International Journal of Computer Applications |
Foundation of Computer Science (FCS), NY, USA |
Volume 127 - Number 17 |
Year of Publication: 2015 |
Authors: Aishwarya Kappala, Sudhakar Godi |
10.5120/ijca2015906717 |
Aishwarya Kappala, Sudhakar Godi . A Naive Clustering Algorithm for Text Mining. International Journal of Computer Applications. 127, 17 ( October 2015), 20-24. DOI=10.5120/ijca2015906717
Predefined categories can be assigned to the natural language text using for text classification.
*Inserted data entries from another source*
(** ** Facts *)

Lemma strip_prefix_Some p s r : strip_prefix p s = Some r <-> s = p ++ r.
Proof.
  revert s. induction p as [|a p IH]; intros s; cbn.
  - split; [intros [= ->]|intros ->]; done.
  - destruct s as [|b s]; [split; [done|intros [=]]|].
    destruct (Z.eqb_spec a b) as [->|Hne].
    + rewrite IH. split; [intros ->; done|intros [= ->]; done].
    + split; [done|]. intros [= ? ?]. congruence.
Qed.

Lemma starts_with_spec p s : starts_with p s = true <-> exists r, s = p ++ r.
Proof.
  unfold starts_with. rewrite bool_decide_eq_true. split.
  - intros [r Hr]. exists r. by apply strip_prefix_Some.
  - intros [r Hr]. exists r. by apply strip_prefix_Some.
Qed.

Lemma strip_suffix_Some p s r : strip_suffix p s = Some r <-> s = r ++ p.
Proof.
  unfold strip_suffix. rewrite fmap_Some. split.
  - intros (x & Hx & ->). apply strip_prefix_Some in Hx.
    by rewrite <-(reverse_involutive s), Hx, reverse_app, reverse_involutive.
  - intros ->. exists (reverse r). rewrite reverse_involutive. split; [|done].
    by rewrite strip_prefix_Some, reverse_app.
Qed.

Lemma ends_with_spec p s : ends_with p s = true <-> exists r, s = r ++ p.
Proof.
  unfold ends_with. rewrite bool_decide_eq_true. split.
  - intros [r Hr]. exists r. by apply strip_suffix_Some.
  - intros [r Hr]. exists r. by apply strip_suffix_Some.
Qed.

Lemma str_contains_spec c s : str_contains c s = true <-> c ∈ s.
Proof.
  unfold str_contains. rewrite existsb_exists. setoid_rewrite Z.eqb_eq.
  rewrite list_elem_of_In. split; [intros (x & ? & ->); done|eauto].
Qed.

Lemma split_once_Some c s a b :
  split_once c s = Some (a, b) <-> s = a ++ c :: b /\ c ∉ a.
Proof.
  revert a. induction s as [|x s IH]; intros a; cbn.
  - split; [done|]. intros [H _]. destruct a; done.
  - destruct (Z.eqb_spec x c) as [->|Hne].
    + split; [intros [= <- <-]; split; [done|set_solver]|].
      intros [H Hc]. destruct a as [|y a]; [by injection H as ->|].
      injection H as -> _. set_solver.
    + destruct (split_once c s) as [[a' b']|] eqn:E; cbn; split.
      * intros [= <- <-]. destruct (proj1 (IH a')) as [-> Hc]; [done|].
        split; [done|]. set_solver.
      * intros [H Hc]. destruct a as [|y a]; [injection H as ->; done|].
        injection H as -> H. assert (Some (a', b') = Some (a, b)) as [= -> ->]; [|done].
        apply IH. set_solver.
      * done.
      * intros [H Hc]. destruct a as [|y a]; [injection H as ->; done|].
        injection H as -> H. assert (None = Some (a, b)); [|done].
        apply IH. set_solver.
Qed.

Lemma split_once_None c s : split_once c s = None <-> c ∉ s.
Proof.
  split.
  - intros H Hc. apply list_elem_of_split in Hc as (a & b & ->).
    revert H. induction a as [|x a IH]; cbn.
    + rewrite Z.eqb_refl. done.
    + destruct (x =? c); [done|]. destruct (split_once c (a ++ c :: b)) as [[? ?]|]; done.
  - intros H. destruct (split_once c s) as [[a b]|] eqn:E; [|done].
    apply split_once_Some in E as [-> _]. set_solver.
Qed.

Lemma str_len_app a b : str_len (a ++ b) = str_len a + str_len b.
Proof. induction a as [|x a IH]; cbn; [done|]. fold str_len. unfold str_len in *. lia. Qed.

Lemma len_utf8_pos c : 1 <= len_utf8 c <= 4.
Proof. unfold len_utf8. repeat case_match; lia. Qed.

(** A string has at most as many characters as bytes, and at least a quarter. *)
Lemma chars_count_le_len s : chars_count s <= str_len s <= 4 * chars_count s.
Proof.
  unfold chars_count. induction s as [|c s IH]; cbn; [lia|].
  fold str_len. pose proof (len_utf8_pos c). unfold str_len in IH. lia.
Qed.

Lemma str_len_as_bytes s : str_len s = Z.of_nat (length (as_bytes s)).
Proof.
  induction s as [|c s IH]; cbn; [done|].
  rewrite length_app, Nat2Z.inj_add. unfold str_len, as_bytes in IH. rewrite <-IH.
  f_equal. unfold len_utf8, encode_utf8. repeat case_match; done.
Qed.

Lemma trim_end_snoc s c :
  trim_end (s ++ [c]) = if is_whitespace c then trim_end s else s ++ [c].
Proof.
  unfold trim_end. rewrite reverse_snoc. cbn [skip_while].
  destruct (is_whitespace c); [done|].
  by rewrite reverse_cons, reverse_involutive.
Qed.

Lemma trim_end_prefix s : exists w, s = trim_end s ++ w /\ Forall (fun c => is_whitespace c = true) w.
Proof.
  unfold trim_end. exists (reverse (take_while is_whitespace (reverse s))). split.
  - rewrite <-reverse_app, take_skip_while, reverse_involutive. done.
  - apply Forall_reverse, take_while_Forall.
Qed.

Lemma trim_start_suffix s :
  exists w, s = w ++ trim_start s /\ Forall (fun c => is_whitespace c = true) w.
Proof.
  exists (take_while is_whitespace s). split; [|apply take_while_Forall].
  unfold trim_start. by rewrite take_skip_while.
Qed.

(** The trimmed text is a contiguous part of the text, with only whitespace around it. *)
Lemma trim_split s :
  exists w1 w2, s = w1 ++ trim s ++ w2 /\
    Forall (fun c => is_whitespace c = true) (w1 ++ w2).
Proof.
  destruct (trim_start_suffix s) as (w1 & E1 & H1).
  destruct (trim_end_prefix (trim_start s)) as (w2 & E2 & H2).
  exists w1, w2. unfold trim. rewrite <-E2. split; [done|]. by apply Forall_app.
Qed.

Lemma trim_end_idemp s : trim_end (trim_end s) = trim_end s.
Proof. unfold trim_end. by rewrite reverse_involutive, skip_while_idemp. Qed.

Lemma trim_end_head c s : is_whitespace c = false -> exists r, trim_end (c :: s) = c :: r.
Proof.
  intros Hc. destruct (trim_end_prefix (c :: s)) as (w & E & Hw).
  destruct (trim_end (c :: s)) as [|d r]; cbn in E; [|injection E as -> _; eauto].
  subst. apply Forall_inv in Hw. congruence.
Qed.

Lemma trim_idemp s : trim (trim s) = trim s.
Proof.
  unfold trim, trim_start. set (u := skip_while is_whitespace s).
  assert (Hu : skip_while is_whitespace (trim_end u) = trim_end u); [|by rewrite Hu, trim_end_idemp].
  destruct u as [|c u'] eqn:E; [done|]. apply skip_while_head in E.
  destruct (trim_end_head c u' E) as [r ->]. cbn. by rewrite E.
Qed.

Lemma trim_fixed l : Forall (fun c => is_whitespace c = false) l -> trim l = l.
Proof.
  intros Hl. unfold trim, trim_start. destruct l as [|c l]; [done|].
  assert (skip_while is_whitespace (c :: l) = c :: l) as -> by (cbn; by rewrite (Forall_inv Hl)).
  unfold trim_end. apply Forall_reverse in Hl.
  destruct (reverse (c :: l)) as [|d r] eqn:E; [by destruct (app_cons_not_nil _ _ _ (eq_sym (eq_trans (eq_sym (reverse_cons l c)) E)))|].
  cbn. rewrite (Forall_inv Hl), <-E. apply reverse_involutive.
Qed.

Lemma trim_nil : trim [] = [].
Proof. done. Qed.
Lemma world_conn c x : connections world !! c = Some x -> c = 1%N /\ x = conn.
Proof. cbn. rewrite lookup_singleton_Some. naive_solver. Qed.

Lemma world_coherent : coherent world.
Proof.
  split.
  - intros c x (-> & ->)%world_conn. exists {[1%N]}. split; [reflexivity|set_solver].
  - intros u s. cbn. rewrite lookup_singleton_Some. intros (<- & <-). split; [set_solver|].
    intros c ->%elem_of_singleton. exists conn. split; reflexivity.
Qed.

Lemma world_senders : distinct_senders world.
Proof. intros c d x y (-> & ->)%world_conn (-> & ->)%world_conn. done. Qed.
End Sample.

Lemma registry_sequential_coherent_witness :
  coherent (remove_connection 1%N Sample.world).2.
Proof.
  apply (registry_sequential_coherent Sample.world); [apply Sample.world_coherent|].
  apply rtc_once. right. exists 1%N. reflexivity.
Defined.

Lemma overlapping_remove_and_add_lose_the_connection_witness :
  user_connections (run_pool [0; 0; 1; 1; 0]%nat
    [Removing1 1%N; Adding1 2%N 7%N None 101%N] Sample.world).2 !! 7%N = None.
Proof.
  pose proof (overlapping_remove_and_add_lose_the_connection Sample.world 1%N 2%N 7%N None 101%N Sample.conn
    Sample.world_coherent eq_refl eq_refl eq_refl eq_refl) as H.
  destruct (run_pool _ _ _) as [pool w']. apply H.
Defined.

(** C32: a message to a channel reaches exactly the connections subscribed to it
    that the audience includes: each of them has it queued once, at the end of
    its writer channel, and stays connected; one whose channel is full or
    closed is dropped with its channel as it was; every other connection keeps
    its registration and its channel. *)
Theorem broadcast_to_channel_reaches {R} (w : World R) a ch m d conn :
  distinct_senders w -> connections w !! d = Some conn ->
  let w' := (broadcast_to_channel a ch m w).2 in
  if includes a d && bool_decide (ch ∈ subscribed_channels conn) then
    match chans w !! sender conn with
    | Some q =>
        if negb (closed q) && (length (buf q) <? WRITER_CHANNEL_CAP)%nat then
          connections w' !! d = Some conn /\
          chans w' !! sender conn = Some {| buf := buf q ++ [Text m]; closed := false; sink := sink q |}
        else connections w' !! d = None /\ chans w' !! sender conn = Some q
    | None => connections w' !! d = None
    end
  else connections w' !! d = Some conn /\ chans w' !! sender conn = chans w !! sender conn.
Proof.
  intros Hs Hd w'. subst w'. unfold broadcast_to_channel.
  pose proof (fan_out_reaches a m (fun c => bool_decide (ch ∈ subscribed_channels c)) w d conn Hs Hd) as H.
  cbv beta in H. destruct (includes a d && bool_decide (ch ∈ subscribed_channels conn)); [|exact H].
  unfold delivered, accepts, chan_try_send in H.
  destruct (chans w !! sender conn) as [q|]; [|by destruct H].
  cbn [mbind option_bind] in H.
  destruct (closed q); [exact H|]. cbn [negb andb].
  rewrite Nat.leb_antisym in H.
  destruct (length (buf q) <? WRITER_CHANNEL_CAP)%nat; exact H.
Qed.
It is a “bag-of-word” representation, previous documents have a word with values, it represents how frequently this word appears in the document or not. But large documents may face many problems because they have irrelevant or abundant information is there. This paper explores the effect of other types of values, which express the distribution of a word in the document. These values are called distributional features. All features are calculated by tfidf style equation and these features are combined with machine learning techniques. Term frequency is one of the major factor for distributional features it holds weighted item set. When the need is to minimize a certain score function, discovering rare data correlations is more interesting than mining frequent ones. This paper tackles the issue of discovering rare and weighted item sets, i.e., the infrequent weighted item set mining problem. The classifier which gives the more accurate result is selected for categorization. Experiments show that the distributional features are useful for text categorization.